German icebreaker back from research trip to better understand Arctic ice

Scientists on the Polarstern enter an ice floe in the marginal ice zone in the north of Spitsbergen. (Vera Schlindwein/Alfred Wegener Institute)

Scientists on the German icebreaker Polarstern returned from a seven-week research trip this month, before the boat heads to the Antarctic at the end of the month.

The goal of the trip was to better understand how ice conditions, water layering and fluxes in heat influence melt, and how climate change is impacting the Arctic. The focus was on the marginal ice zone, the area between open water and sea ice edge, north of Svalbard, the Norwegian Arctic archipelago. 

The researchers had left in June, at the beginning of the annual sea-ice melt.

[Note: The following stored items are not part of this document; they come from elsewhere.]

Lemma delete_finds (old s : str) :
  old <> [] -> Forall (fun c => ~ P c) old -> Exists P s ->
  Exists P (replace old [] s).
Proof.
  intros Hne Hold H. destruct old as [|o old]; [congruence|].
  apply replace_from_finds; [assumption | constructor | assumption].
Qed.

End Found.

Section Digit.
Context {ucd : UnicodeData}.

Lemma isdecimal_ascii (c : cp) :
  isascii c = true -> isdecimal c = ((48 <=? c) && (c <=? 57))%N.
Proof.
  intros H. unfold isdecimal, todecimal. rewrite H.
  now destruct ((48 <=? c) && (c <=? 57))%N.
Qed.

Lemma isdecimal_ascii_lower (c : cp) :
  isascii c = true -> isdecimal (ascii_lower c) = isdecimal c.
Proof.
  intros H. rewrite (isdecimal_ascii _ H).
  rewrite (isdecimal_ascii _ (ascii_lower_ascii _ H)).
  unfold ascii_lower. destruct ((65 <=? c) && (c <=? 90))%N eqn:E;
    [|reflexivity].
  apply andb_true_iff in E. destruct E as [E1 E2].
  apply N.leb_le in E1, E2.
  replace (c + 32 <=? 57)%N with false by (symmetry; apply N.leb_gt; lia).
  replace (48 <=? c)%N with true by (symmetry; apply N.leb_le; lia).
  replace (c <=? 57)%N with false by (symmetry; apply N.leb_gt; lia).
  now rewrite andb_false_r.
Qed.

Lemma digit_no_space (c : cp) :
  isascii c = true /\ isdecimal c = true -> isspace c = false.
Proof.
  intros [Ha Hd]. rewrite (isdecimal_ascii _ Ha) in Hd.
  apply andb_true_iff in Hd. destruct Hd as [H1 H2].
  apply N.leb_le in H1, H2.
  unfold isspace, Py_UNICODE_ISSPACE.
  repeat match goal with
         | |- context [(?a <=? ?b)%N] =>
             destruct (N.leb_spec a b); try lia
         | |- context [(?a =? ?b)%N] =>
             destruct (N.eqb_spec a b); try lia
         end; reflexivity.
Qed.

(** X7. An ASCII text parses exactly when it holds a digit, whatever
    stands around the digit: the parser refuses a text only if none of
    its characters is one of [0] to [9]. *)
Theorem digit_makes_expense (text : str) :
  forallb isascii text = true ->
  (parse_expense text = None <->
   Forall (fun c => isdecimal c = false) text).
Proof.
  intros Hascii.
  assert (Hall : Forall (fun c => isascii c = true) text).
  { apply Forall_forall. now apply forallb_forall. }
  rewrite parse_expense_normalized, parse_normalized_none,
    search_amount_none, contains_amount_digit.
  split.
  - intros Hnone. apply Forall_forall. intros c Hin.
    destruct (isdecimal c) eqn:Hd; [|reflexivity]. exfalso. apply Hnone.
    set (P := fun c : cp => isascii c = true /\ isdecimal c = true).
    assert (HP : Exists P (normalize text)).
    { unfold normalize.
      apply (@strip_finds P _ digit_no_space).
      apply delete_finds; [discriminate | |].
      { repeat constructor; intros [_ H]; vm_compute in H; discriminate. }
      apply delete_finds; [discriminate | |].
      { repeat constructor; intros [_ H]; vm_compute in H; discriminate. }
      apply (@strip_finds P _ digit_no_space).
      rewrite (lower_ascii _ Hascii).
      apply Exists_exists. exists (ascii_lower c). split.
      - now apply in_map.
      - assert (Ha : isascii c = true)
          by (rewrite Forall_forall in Hall; now apply Hall).
        split; [now apply ascii_lower_ascii|].
        now rewrite isdecimal_ascii_lower. }
    apply Exists_exists in HP. destruct HP as (x & Hx & _ & Hdx).
    apply Exists_exists. now exists x.
  - intros Hnone Hex.
    set (Q := fun c : cp => isascii c = true /\ isdecimal c = false).
    assert (HQ : Forall Q (normalize text)).
    { unfold normalize. apply strip_keeps.
      apply delete_keeps; [discriminate|].
      apply delete_keeps; [discriminate|].
      apply strip_keeps. rewrite (lower_ascii _ Hascii).
      apply Forall_forall. intros x Hin. apply in_map_iff in Hin.
      destruct Hin as (c & <- & Hc).
      rewrite Forall_forall in Hall, Hnone.
      split; [apply ascii_lower_ascii; now apply Hall|].
      rewrite isdecimal_ascii_lower by now apply Hall. now apply Hnone. }
    apply Exists_exists in Hex. destruct Hex as (x & Hx & Hdx).
    rewrite Forall_forall in HQ. destruct (HQ x Hx) as [_ Habs]. congruence.
Qed.

End Digit.

(** ** Amounts are written to the cent *)

Section Rounding.
Local Open Scope Z_scope.

Lemma digits2_pos_bounds (p : positive) :
  2 ^ (Z.pos (digits2_pos p) - 1) <= Z.pos p < 2 ^ Z.pos (digits2_pos p).
Proof.
  induction p as [p IH|p IH|]; cbn [digits2_pos];
    rewrite ?Pos2Z.inj_succ.
  - replace (Z.succ (Z.pos (digits2_pos p)) - 1)
      with (Z.succ (Z.pos (digits2_pos p) - 1)) by lia.
    rewrite !Z.pow_succ_r by lia. lia.
  - replace (Z.succ (Z.pos (digits2_pos p)) - 1)
      with (Z.succ (Z.pos (digits2_pos p) - 1)) by lia.
    rewrite !Z.pow_succ_r by lia. lia.
  - cbn. lia.
Qed.

Lemma Zdigits2_bounds (m : Z) :
  0 < m -> 2 ^ (Zdigits2 m - 1) <= m < 2 ^ Zdigits2 m.
Proof.
  destruct m as [|p|p]; try lia. intros _. apply digits2_pos_bounds.
Qed.

Lemma Zdigits2_between (m a b : Z) :
  0 <= a -> 2 ^ a <= m < 2 ^ b -> a < Zdigits2 m <= b.
Proof.
  intros Ha [H1 H2].
  assert (Hm : 0 < m) by (pose proof (Z.pow_pos_nonneg 2 a); lia).
  destruct (Zdigits2_bounds Hm) as [L U].
  assert (Hd : 0 < Zdigits2 m) by (destruct m; cbn; lia).
  split.
  - apply (Z.pow_lt_mono_r_iff 2); lia.
  - assert (Zdigits2 m - 1 < b); [|lia].
    apply (Z.pow_lt_mono_r_iff 2); try lia.
    destruct (Z.le_gt_cases 0 b); [assumption|].
    rewrite Z.pow_neg_r in H2 by assumption. lia.
Qed.

Lemma shr_1_half (mrs : shr_record) :
  0 <= shr_m mrs ->
  2 * shr_m (shr_1 mrs) <= shr_m mrs <= 2 * shr_m (shr_1 mrs) + 1.
Proof.
  destruct mrs as [m r s]. cbn [shr_m shr_1].
  destruct m as [|[p|p|]|[p|p|]]; cbn [shr_m]; lia.
Qed.

Lemma shr_record_of_loc_m (m : Z) (l : location) :
  shr_m (shr_record_of_loc m l) = m.
Proof. now destruct l as [|[ | | ]]. Qed.

(** A mantissa of 53 or 54 bits is cut to 53 bits. *)
Lemma shr_fexp_normal (m e : Z) (l : location) :
  2 ^ 52 <= m < 2 ^ 54 -> -1074 <= e ->
  exists mrs n,
    shr_fexp 53 1024 m e l = (mrs, e + n) /\ 0 <= n <= 1 /\
    2 ^ 52 <= shr_m mrs < 2 ^ 53 /\
    shr_m mrs * 2 ^ n <= m < (shr_m mrs + 1) * 2 ^ n.
Proof.
  intros Hm He.
  assert (Hd : 52 < Zdigits2 m <= 54) by (apply Zdigits2_between; lia).
  assert (Hpos : 0 < m) by lia.
  pose proof (Zdigits2_bounds Hpos) as Hb.
  unfold shr_fexp.
  assert (Hcase : Zdigits2 m = 53 \/ Zdigits2 m = 54) by lia.
  destruct Hcase as [E|E]; rewrite E in *.
  - replace (fexp 53 1024 (53 + e) - e) with 0 by (unfold fexp, emin; lia).
    exists (shr_record_of_loc m l), 0. cbn [shr].
    rewrite shr_record_of_loc_m, Z.add_0_r. change (2 ^ 0) with 1.
    change (2 ^ (53 - 1)) with (2 ^ 52) in Hb. repeat split; lia.
  - replace (fexp 53 1024 (54 + e) - e) with 1 by (unfold fexp, emin; lia).
    exists (shr_1 (shr_record_of_loc m l)), 1. cbn [shr iter_pos].
    pose proof (@shr_1_half (shr_record_of_loc m l)) as Hh.
    rewrite shr_record_of_loc_m in Hh. specialize (Hh ltac:(lia)).
    change (2 ^ (54 - 1)) with (2 ^ 53) in Hb.
    change (2 ^ 1) with 2.
    change (2 ^ 52) with 4503599627370496 in *.
    change (2 ^ 53) with 9007199254740992 in *.
    change (2 ^ 54) with 18014398509481984 in *.
    repeat split; lia.
Qed.

Lemma round_nearest_even_step (m : Z) (l : location) :
  m <= round_nearest_even m l <= m + 1.
Proof.
  destruct l as [|[ | | ]]; cbn [round_nearest_even]; try lia.
  destruct (Z.even m); lia.
Qed.

(** Rounding a quotient of 53 or 54 bits: the result is finite and
    within three units of the last place of the quotient. *)
Lemma binary_round_aux_near (q e : Z) (l : location) :
  2 ^ 52 <= q < 2 ^ 54 -> -1074 <= e <= 0 ->
  exists m n,
    binary_round_aux 53 1024 false q e l = S754_finite false m (e + n) /\
    0 <= n <= 2 /\
    (Z.pos m - 1) * 2 ^ n <= q < (Z.pos m + 2) * 2 ^ n.
Proof.
  intros Hq He. unfold binary_round_aux.
  destruct (@shr_fexp_normal q e l Hq ltac:(lia))
    as (mrs1 & n1 & -> & Hn1 & Hm1 & Hq1).
  pose proof (round_nearest_even_step (shr_m mrs1) (loc_of_shr_record mrs1))
    as Hr.
  set (m2 := round_nearest_even (shr_m mrs1) (loc_of_shr_record mrs1)) in *.
  change (2 ^ 52) with 4503599627370496 in *.
  change (2 ^ 53) with 9007199254740992 in *.
  change (2 ^ 54) with 18014398509481984 in *.
  assert (Hm2 : 4503599627370496 <= m2 < 18014398509481984) by lia.
  change 4503599627370496 with (2 ^ 52) in Hm2.
  change 18014398509481984 with (2 ^ 54) in Hm2.
  destruct (@shr_fexp_normal m2 (e + n1) loc_Exact Hm2 ltac:(lia))
    as (mrs2 & n2 & -> & Hn2 & Hm3 & Hq2).
  change (2 ^ 52) with 4503599627370496 in *.
  change (2 ^ 53) with 9007199254740992 in *.
  change (2 ^ 54) with 18014398509481984 in *.
  destruct (shr_m mrs2) as [|m|m] eqn:E3; try lia.
  replace (e + n1 + n2 <=? 1024 - 53) with true
    by (symmetry; apply Z.leb_le; lia).
  exists m, (n1 + n2). split; [now rewrite Z.add_assoc|].
  split; [lia|].
  assert (C1 : n1 = 0 \/ n1 = 1) by lia.
  assert (C2 : n2 = 0 \/ n2 = 1) by lia.
  destruct C1 as [-> | ->], C2 as [-> | ->];
    change (2 ^ (0 + 0)) with 1; change (2 ^ (0 + 1)) with 2;
    change (2 ^ (1 + 0)) with 2; change (2 ^ (1 + 1)) with 4;
    change (2 ^ 0) with 1 in *; change (2 ^ 1) with 2 in *; lia.
Qed.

“One of the greatest successes while taking measurements in the ice zone was the first-ever deployment of the TOP-AWI sensor platform below the sea ice, which allowed us to document the interplay of sea-ice cover, ocean stratification, nutrient and plankton distribution at unprecedented resolution,” Torsten Kanzow, expedition leader and a physical oceanographer at the Alfred Wegener Institute, Helmholtz Centre for Polar and Marine Research, said in a news release.

Recovery of the towed sensor platform TOP-AWI in dense sea ice. (Alfred-Wegener-Institut)

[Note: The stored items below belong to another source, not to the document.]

Lemma write_app_log_quiet line : returns (quiet E) (write_app_log E line).
Proof.
  intros w. unfold write_app_log, try_except, emit, stat, refused, put, raise.
  repeat (rewrite bind_run; simpl).
  destruct (fs w !! APP_LOG_PATH E) as [[|data]|] eqn:Hn; simpl;
    destruct (bool_decide (APP_LOG_PATH E ∈ denied w)) eqn:Hden; simpl.
  all: eexists _, _; (split; [reflexivity|]); unfold quiet, appended; simpl;
    (split; [done|]);
    (split; [intros p Hp; by rewrite ?lookup_insert_ne by done|]);
    (split; [intros Hx; try done; by rewrite Hx in Hn|]);
    exists [AppLog line]; (split; [done|]); (split; [by repeat constructor|]);
    rewrite Hn, ?Hden; simpl; by rewrite ?lookup_insert_eq.
Qed.

Lemma log_quiet cb m : returns (quiet E) (log E cb m).
Proof.
  unfold log. apply returns_bind; [apply _|apply write_app_log_quiet|].
  intros []. destruct cb; [|apply returns_ret; apply _].
  intros w. eexists _, _. split; [reflexivity|].
  repeat split; try done. exists [Callback m].
  split; [done|]. split; [by repeat constructor|]. simpl. by rewrite appended_nil.
Qed.

Lemma emit_grows e : always grows (emit e).
Proof. intros w. simpl. repeat split; try done. by exists [e]. Qed.

Lemma popen_grows p : always grows (popen E p).
Proof.
  unfold popen. apply always_bind; [apply _|apply emit_grows|].
  intros _. destruct (has_opener E); [apply always_ret|apply always_raise]; apply _.
Qed.

Lemma makedirs_grows p : always grows (makedirs p).
Proof.
  intros w. unfold makedirs, emit, stat, refused, put, raise.
  repeat (rewrite bind_run; simpl).
  destruct (fs w !! p) as [[|data]|] eqn:Hn; simpl;
    repeat (rewrite bind_run; simpl);
    try destruct (bool_decide (p ∈ denied w));
    unfold grows, mret, M_ret; simpl;
    (split; [done|]); (split; [|by exists [MakeDirs p]]);
    intros q Hq; try done.
  destruct (decide (p = q)) as [->|]; [by rewrite lookup_insert_eq|].
  by rewrite lookup_insert_ne.
Qed.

Ice buoys were also used in the marginal ice zone to better understand changes to the ice floes. 

“It was impressive to see how, at one station, the swell from the open ocean came in, and how the floe we were working on moved in time with the waves, and ultimately broke into pieces beneath our feet,” Kanzow said.

“Later, from the ship we could see that the sea ice floe over a wide range of our working area had suffered the same fate. We posit that the erosion of sea ice in the marginal ice zone, produced by the swell, has a major effect on ice melting, and on the ecosystem connected to the sea ice.”

Looking at Greenland’s glaciers

In the late portion of the trip, researchers travelled to Greenland.

They first went to northeast Greenland to examine how Atlantic water circulation was affecting glaciers in the region, but were hampered by weather conditions. 

“The combination of a stable barrier of fast ice off the coast and permanent fog made taking measurements near the glaciers impossible – both from the ship and by helicopter – the teams still succeeded in characterising the oceanic inflow of warm water,” the Alfred Wegener Institute said in a news release. 

A view of an ice floe during a floe station on the PS131. (Christian Haas/Alfred Wegener Institute)

The last leg of the trip saw the Polarstern head to Scoresby Sound, a fjord system, in eastern Greenland, so researchers could collect observatories that have been collecting data from the bottom of the fjord system for four years. 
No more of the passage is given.